Founded in 1979, the Department of Computer Science at Allegheny College became the basis of the Liberal Arts Computer Science “Model Curriculum” for undergraduate computer science education. The program is designed to ensure that its graduates are well grounded in foundational knowledge and skills, the central core of the discipline, and several advanced and application areas. This approach provides a solid academic base for further study and a means for building a successful career in computing. The study of computer science leads to and requires the ability to analyze ideas, to think logically, and to communicate ideas clearly and concisely. In this way, study of computer science contributes to the foundation of an excellent liberal arts education.
There are two majors in computing, Computer Science and Applied Computing, in addition to several interest-focused minors. The Computer Science major is designed to prepare students for advanced study of computer science or any of a variety of positions in the computing industry or in other industries requiring computing expertise. The Applied Computing major is designed to prepare students for exciting software development positions or entrepreneurial and management positions in computing and computing-related areas.
Computer Science is about computers and computation; the essence of the discipline is the study of algorithms — the design, development, and characterization of algorithms, their realization as computer programs, the analysis of the correctness and efficiency of algorithms, and the limitations of the algorithmic method as an approach to problem solving. The department’s offerings include an introduction to the discipline, thus including programming, data structures, and discrete mathematics; core courses in theoretical computer science, computer languages, computer organization, algorithm analysis and software systems design; advanced courses in compiler design, operating systems, and distributed systems; and a variety of applications and electives. The human dimensions of computing — social, professional, and ethical implications — are treated throughout the department’s courses. Courses frequently feature collaborative and interdisciplinary in-class exercises and out-of-class assignments.
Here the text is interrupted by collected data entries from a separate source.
(* ===== verification/TxCoreProps.v ===== *)
(** * Theorems about the craft's core

    Whatever happens to the core, it goes on and no adapter is driven past its
    bound; where the radio takes every write, the adapters have what the
    operator, the calibrated curve or the safe offset asks whenever no
    calibration holds them - unless a power tier is commanded between an abort
    and the tick that delivers it, which the last example shows. *)
From Stdlib Require Import String.
From S2P Require Import Prelude Types Wire WireLayout WireFacts Table FrameShm FrameFramer FrameSpec FramerFacts Framer FramerProps McsProbe Double Selector SelectorSpec SelectorProps Feedback Dwell Calibrate CalibrateProps Pacing Jscc TxPower TxPowerProps TxCore TxCoreFacts.
Open Scope Z_scope.

(** ** What can happen to the core *)
Inductive TxEvent : Type :=
| TvIngress (stream_id : Z) (d : list Z)
| TvFrame (stream_id : Z) (blob : ptr)
| TvAir (d : list Z) (rssi rx_mcs : Z)
| TvTick
| TvCommand (cmd_id arg : Z)
| TvResetMtu
| TvOverride (qdb : Z)
| TvClearOverride
| TvReassert
| TvFec (stream_id i_permille p_permille min_r : Z) (e_permille : option Z)
| TvCsaArmed (on : bool)
| TvCsaFreeze (until_ms : Z)
| TvPressure (on : bool)
| TvEnvironment (channel_mhz bw : Z)
| TvAuthority (orig : option Z)
| TvResetStats.
Definition tx_step (e : TxEnv) (now : Z) (t : TxCore) (log : list Effect) (ev : TxEvent) : option (TxCore * list Effect) :=
  match ev with
  | TvIngress id d => on_ingress t log id d now
  | TvFrame id blob => TxCore.on_frame e t log id blob (blob_len blob) now
  | TvAir d rssi m => on_air e t log d now rssi m
  | TvTick => TxCore.tick e t log now
  | TvCommand id arg => '(t, log, _) ← apply_command e t log id arg now; Some (t, log)
  | TvResetMtu => '(t, log, _) ← reset_negotiated_mtu e t log; Some (t, log)
  | TvOverride q => '(t, log, _) ← Some (tx_set_power_override e t log q); Some (t, log)
  | TvClearOverride => Some (tx_clear_power_override e t log)
  | TvReassert => Some (tx_reassert_power e t log)
  | TvFec id i p m ep => '(t, _) ← set_stream_fec t id i p m ep; Some (t, log)
  | TvCsaArmed on => Some (set_csa_armed t on, log)
  | TvCsaFreeze until => Some (tx_csa_freeze t until, log)
  | TvPressure on => Some (tx_set_pressure t on now, log)
  | TvEnvironment mhz bw => Some (tx_on_rf_environment t mhz bw now, log)
  | TvAuthority (Some orig) => Some (report_authority_set t orig now, log)
  | TvAuthority None => Some (report_authority_clear t, log)
  | TvResetStats => Some (tx_reset_stats t, log)
  end.
Fixpoint tx_run (t : TxCore) (log : list Effect) (l : list (TxEnv * Z * TxEvent)) : option (TxCore * list Effect) :=
  match l with
  | [] => Some (t, log)
  | (e, now, ev) :: l => '(t, log) ← tx_step e now t log ev; tx_run t log l
  end.
(** The inputs have their C++ types. *)
Definition input_ok (ev : TxEvent) : Prop :=
  match ev with
  | TvIngress _ d | TvAir d _ _ => bytes d
  | TvFrame _ blob => blob_ok blob
  | TvCommand _ arg => u8 arg
  | TvFec _ i p m ep => u16 i /\ u16 p /\ u16 m /\ u16 (default 0 ep)
  | _ => True
  end.
(** A power tier is not commanded between the abort of a calibration and the
    tick that gives the power back. *)
Definition tier_clear (t : TxCore) (ev : TxEvent) : Prop := forall arg, ev = TvCommand vcmd_id_kTxPower arg -> no_restore_due t.
Fixpoint tiers_clear (t : TxCore) (log : list Effect) (l : list (TxEnv * Z * TxEvent)) : Prop :=
  match l with
  | [] => True
  | (e, now, ev) :: l => tier_clear t ev /\ match tx_step e now t log ev with Some (t, log) => tiers_clear t log l | None => True end
  end.

Section Steps.
Context (C : TxConst) (b : list (Z * Z)) (HC : const_ok C).
Local Abbreviation ok := (core_ok C b).
Local Abbreviation fine := (Forall (bounded_by b)).

Lemma fec_step e A t log id i p m ep : ok t -> fine log -> u16 i /\ u16 p /\ u16 m /\ u16 (default 0 ep) ->
  step_ok C b e A t log ('(t', _) ← set_stream_fec t id i p m ep; Some (t', log)).
Proof.
  intros Ht Hl (H1 & H2 & H3 & H4). unfold set_stream_fec. destruct (find _ _) as [s|]; [|by apply step_none]. destruct (bool_decide _); [|by apply step_none].
  destruct (update_first_ok stream_ok quiet_effect (fun s => s.(ts_stream_id) =? id)
    (fun s => Some (map_frame_framers (fun f => set_fec_rates f i p m ep) s, [])) t.(tx_streams) (ck_streams _ _ _ Ht)) as (l & out & -> & H5 & H6).
  - intros x Hx _. eexists _, _. split; [done|]. split; [|done]. apply map_frame_framers_ok; [|done]. intros f Hf. by apply frames_rates.
  - cbn [mbind option_bind]. apply step_same; try done. by apply ok_streams.
Qed.
Lemma armed_ok on s : stream_ok s -> stream_ok
  (map_frame_framers (fun ff => FrameFramer.set_extra_flags ff (if on : bool then data_flags_kCsaArmed else 0))
     (match s.(ts_framer) with Some x => with_framer s (Framer.set_extra_flags x (if on then data_flags_kCsaArmed else 0)) | None => s end)).
Proof.
  intros Hs. apply map_frame_framers_ok.
  - intros f Hf. apply frames_flags; [done|]. destruct on; unfold u8, data_flags_kCsaArmed; lia.
  - destruct (ts_framer s) eqn:E; [|done]. apply stream_framer_ok; [done|]. by apply datagrams_flags, (so_framer s).
Qed.
Lemma reset_ok s : stream_ok s -> stream_ok (reset_stream_stats s).
Proof.
  intros [H1 H2]. unfold reset_stream_stats. destruct (ts_jscc_shadow s); constructor; cbn; intros f;
    (destruct (ts_framer s) as [g|] || idtac); (destruct (ts_frame_framer s) as [g'|] || idtac); try done; intros [= <-];
    (by apply datagrams_reset; auto) || (by apply frames_reset; auto).
Qed.
Lemma sel_event_step e A t log ev s' : ok t -> fine log -> (forall now, ev <> STick now) -> sel_step t.(tx_selector) ev = Some (s', SelectorActions_init) ->
  step_ok C b e A t log (Some (set_tx_selector t s', log)).
Proof.
  intros Ht Hl Hn E. destruct (ok_sel_step C b t ev Ht Hn) as (s1 & E1 & H1 & H2 & H3). rewrite E in E1. injection E1 as <-.
  apply step_same; try done. cbn. by rewrite H3.
Qed.
Lemma step_total e now t log ev : ok t -> fine log -> input_ok ev -> step_ok C b e (tier_clear t ev) t log (tx_step e now t log ev).
Proof.
  intros Ht Hl Hi. destruct ev as [id d|id blob|d rssi m| |id arg| |q| | |id i p m ep|on|until|on|mhz bw|[orig|]|]; cbn [tx_step input_ok] in *.
  - by apply ingress_step.
  - by apply frame_step.
  - by apply air_step.
  - by apply tick_step.
  - destruct (command_step C b e t log id arg now Ht Hl ltac:(unfold u8 in *; lia)) as (t' & l' & d & -> & H1 & H2 & H3). cbn. exists t', l'.
    split; [done|]. split; [done|]. split; [done|]. intros He HA. apply H3; [done|]. intros ->. by apply (HA arg).
  - apply (step_of_cmd C b). destruct (command_step C b e t log vcmd_id_kMtuTier 0 0 Ht Hl ltac:(lia)) as (t' & l' & d & H0 & H1 & H2 & H3). exists t', l', d.
    split; [exact H0|]. split; [done|]. split; [done|]. intros He _. by apply H3.
  - by apply (step_of_cmd C b), override_step.
  - by apply clear_step.
  - by apply reassert_step.
  - by apply fec_step.
  - apply step_same; try done. apply streams_map; [|done]. apply armed_ok.
  - by apply (sel_event_step e _ t log (SFreeze until)).
  - by apply (sel_event_step e _ t log (SPressure on now)).
  - by apply (sel_event_step e _ t log (SEnvironment mhz bw now)).
  - apply step_same; try done. by apply ok_ret.
  - apply step_same; try done. by apply ok_ret.
  - apply step_same; try done. apply ok_ret. apply streams_map; [|done]. apply reset_ok.
Qed.
Lemma run_total l : forall t log, ok t -> fine log -> Forall (fun x => input_ok x.2) l -> exists t' log', tx_run t log l = Some (t', log') /\ ok t' /\ fine log' /\
  (Forall (fun x => all_take x.1.1) l -> tiers_clear t log l -> governed t log -> governed t' log').
Proof.
  induction l as [|[[e now] ev] l IH]; intros t log Ht Hl Hi; [by exists t, log|]. apply Forall_cons in Hi as [Hev Hi]. cbn [tx_run tiers_clear].
  destruct (step_total e now t log ev Ht Hl Hev) as (t1 & l1 & -> & H1 & H2 & H3). cbn [mbind option_bind].
  destruct (IH t1 l1 H1 H2 Hi) as (t2 & l2 & E & H4 & H5 & H6). exists t2, l2. split; [done|]. split; [done|]. split; [done|].
  intros [He HF]%Forall_cons [HA Hc] G. auto.
Qed.
End Steps.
The Department of Computer Science features courses that have an integral laboratory component — nearly all of the courses include a weekly formal laboratory session to provide for practice and experimentation using the scientific principles learned in the classroom and from study of the course texts. The laboratory component affords the opportunity for hands-on experience with a wide-variety of computer hardware and software systems (e.g., integrated development environments, version control systems, semi-autonomous robots, and mobile devices). The Department of Computer Science has laboratories adjacent to faculty offices and classrooms in Alden Hall, including an advanced-technology computer science classroom that facilitates active learning; a software development laboratory designed for the team-based development of large software systems; and a laboratory for advanced coursework and research.